--- Raw data Enclosed Below ---
(* ================================================================== *)
(** * The [Test Read] button *)

(** X21.  [Test Read] takes two readings and shows [R] of the first beside [V] of
    the second; the session is not changed, no reading is stored.  In
    [UI_2.py] the second reading is drawn further down the tape of random
    numbers; in [UI_test.py] with a port open the instrument is asked
    twice. *)
Theorem test_read_shows_parts_of_two_readings :
  (forall st : UI_2.App,
     let st1 := set_world (drawn (world st)) st in
     UI_2.test_read st
     = (Ret tt,
        set_world
          (set_events (events (world st)
                       ++ [ShowInfo "Test Read"
                             (UI_2.test_read_text (fst (reading2 st)) (snd (reading2 st1)))])
                      (drawn (drawn (world st))))
          st))
  /\ (forall st : UI_test.App,
        let st1 := set_world (worldt st) st in
        UI_test.test_read st
        = (Ret tt,
           set_world
             (set_events (events (world st)
                          ++ [ShowInfo "Test Read"
                                (UI_test.test_read_text (fst (readingt st))
                                                        (snd (readingt st1)))])
                         (worldt st1))
             st))
  /\ (forall st : UI_2.App,
        rand_pos (world (snd (UI_2.test_read st))) = (6 + rand_pos (world st))%nat)
  /\ (forall st : UI_test.App,
        ser st <> None ->
        device_pos (world (snd (UI_test.test_read st))) = S (S (device_pos (world st)))).
Proof.
  assert (H2 : forall st : UI_2.App,
             UI_2.test_read st
             = (Ret tt,
                set_world
                  (set_events (events (world st)
                               ++ [ShowInfo "Test Read"
                                     (UI_2.test_read_text
                                        (fst (reading2 st))
                                        (snd (reading2 (set_world (drawn (world st)) st))))])
                              (drawn (drawn (world st))))
                  st)).
  { intros st.
    destruct st as [mn np ai md sf ae lim se rs vs fl ci ar aj rw pc bc w].
    destruct w as [o rp cp kp dp vp js nj ev f c].
    unfold UI_2.test_read.
    erewrite run_bind by apply read_meter_2_spec.
    erewrite run_bind by apply read_meter_2_spec.
    unfold show, on_world, modify, drawn, advance. fields.
    destruct (rand_tape o rp <? 0.8)%float; fields;
      destruct (rand_tape o (3 + rp) <? 0.8)%float; reflexivity. }
  assert (Ht : forall st : UI_test.App,
             UI_test.test_read st
             = (Ret tt,
                set_world
                  (set_events (events (world st)
                               ++ [ShowInfo "Test Read"
                                     (UI_test.test_read_text
                                        (fst (readingt st))
                                        (snd (readingt (set_world (worldt st) st))))])
                              (worldt (set_world (worldt st) st)))
                  st)).
  { intros st. unfold UI_test.test_read.
    erewrite run_bind by apply read_meter_t_spec.
    erewrite run_bind by apply read_meter_t_spec.
    generalize (readingt st) (readingt (set_world (worldt st) st)). intros a b.
    assert (Ev : events (worldt (set_world (worldt st) st)) = events (world st)).
    { unfold worldt, asked, drawn, advance, instrument_reading. fields.
      destruct (ser st); fields; repeat (match goal with
        | |- context [match ?x with _ => _ end] => destruct x; fields end);
        reflexivity. }
    rewrite <- Ev. generalize (worldt (set_world (worldt st) st)). intros w1.
    destruct st; destruct w1; reflexivity. }
  split; [exact H2|]. split; [exact Ht|]. split.
  - intros st. rewrite H2. cbn [snd].
    destruct st as [mn np ai md sf ae lim se rs vs fl ci ar aj rw pc bc w].
    destruct w as [o rp cp kp dp vp js nj ev f c].
    unfold drawn, advance. fields. reflexivity.
  - intros st Hs. rewrite Ht. cbn [snd].
    destruct st as [mn np ai md sf ae lim se rs vs fl ci ar aj rw pc bc w].
    destruct w as [o rp cp kp dp vp js nj ev f c].
    destruct se as [p|]; [|now elim Hs].
    unfold worldt, asked, drawn, advance, instrument_reading. fields.
    repeat (match goal with
            | |- context [match ?x with _ => _ end] => destruct x; fields end);
      reflexivity.
Qed.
--- End of Enclosed Raw data ---
— Task directions —
Give back the data exactly, with no line dropped.

— Task answer —
(* ================================================================== *)
(** * The [Test Read] button *)

(** X21.  [Test Read] takes two readings and shows [R] of the first beside [V] of
    the second; the session is not changed, no reading is stored.  In
    [UI_2.py] the second reading is drawn further down the tape of random
    numbers; in [UI_test.py] with a port open the instrument is asked
    twice. *)
Theorem test_read_shows_parts_of_two_readings :
  (forall st : UI_2.App,
     let st1 := set_world (drawn (world st)) st in
     UI_2.test_read st
     = (Ret tt,
        set_world
          (set_events (events (world st)
                       ++ [ShowInfo "Test Read"
                             (UI_2.test_read_text (fst (reading2 st)) (snd (reading2 st1)))])
                      (drawn (drawn (world st))))
          st))
  /\ (forall st : UI_test.App,
        let st1 := set_world (worldt st) st in
        UI_test.test_read st
        = (Ret tt,
           set_world
             (set_events (events (world st)
                          ++ [ShowInfo "Test Read"
                                (UI_test.test_read_text (fst (readingt st))
                                                        (snd (readingt st1)))])
                         (worldt st1))
             st))
  /\ (forall st : UI_2.App,
        rand_pos (world (snd (UI_2.test_read st))) = (6 + rand_pos (world st))%nat)
  /\ (forall st : UI_test.App,
        ser st <> None ->
        device_pos (world (snd (UI_test.test_read st))) = S (S (device_pos (world st)))).
Proof.
  assert (H2 : forall st : UI_2.App,
             UI_2.test_read st
             = (Ret tt,
                set_world
                  (set_events (events (world st)
                               ++ [ShowInfo "Test Read"
                                     (UI_2.test_read_text
                                        (fst (reading2 st))
                                        (snd (reading2 (set_world (drawn (world st)) st))))])
                              (drawn (drawn (world st))))
                  st)).
  { intros st.
    destruct st as [mn np ai md sf ae lim se rs vs fl ci ar aj rw pc bc w].
    destruct w as [o rp cp kp dp vp js nj ev f c].
    unfold UI_2.test_read.
    erewrite run_bind by apply read_meter_2_spec.
    erewrite run_bind by apply read_meter_2_spec.
    unfold show, on_world, modify, drawn, advance. fields.
    destruct (rand_tape o rp <? 0.8)%float; fields;
      destruct (rand_tape o (3 + rp) <? 0.8)%float; reflexivity. }
  assert (Ht : forall st : UI_test.App,
             UI_test.test_read st
             = (Ret tt,
                set_world
                  (set_events (events (world st)
                               ++ [ShowInfo "Test Read"
                                     (UI_test.test_read_text
                                        (fst (readingt st))
                                        (snd (readingt (set_world (worldt st) st))))])
                              (worldt (set_world (worldt st) st)))
                  st)).
  { intros st. unfold UI_test.test_read.
    erewrite run_bind by apply read_meter_t_spec.
    erewrite run_bind by apply read_meter_t_spec.
    generalize (readingt st) (readingt (set_world (worldt st) st)). intros a b.
    assert (Ev : events (worldt (set_world (worldt st) st)) = events (world st)).
    { unfold worldt, asked, drawn, advance, instrument_reading. fields.
      destruct (ser st); fields; repeat (match goal with
        | |- context [match ?x with _ => _ end] => destruct x; fields end);
        reflexivity. }
    rewrite <- Ev. generalize (worldt (set_world (worldt st) st)). intros w1.
    destruct st; destruct w1; reflexivity. }
  split; [exact H2|]. split; [exact Ht|]. split.
  - intros st. rewrite H2. cbn [snd].
    destruct st as [mn np ai md sf ae lim se rs vs fl ci ar aj rw pc bc w].
    destruct w as [o rp cp kp dp vp js nj ev f c].
    unfold drawn, advance. fields. reflexivity.
  - intros st Hs. rewrite Ht. cbn [snd].
    destruct st as [mn np ai md sf ae lim se rs vs fl ci ar aj rw pc bc w].
    destruct w as [o rp cp kp dp vp js nj ev f c].
    destruct se as [p|]; [|now elim Hs].
    unfold worldt, asked, drawn, advance, instrument_reading. fields.
    repeat (match goal with
            | |- context [match ?x with _ => _ end] => destruct x; fields end);
      reflexivity.
Qed.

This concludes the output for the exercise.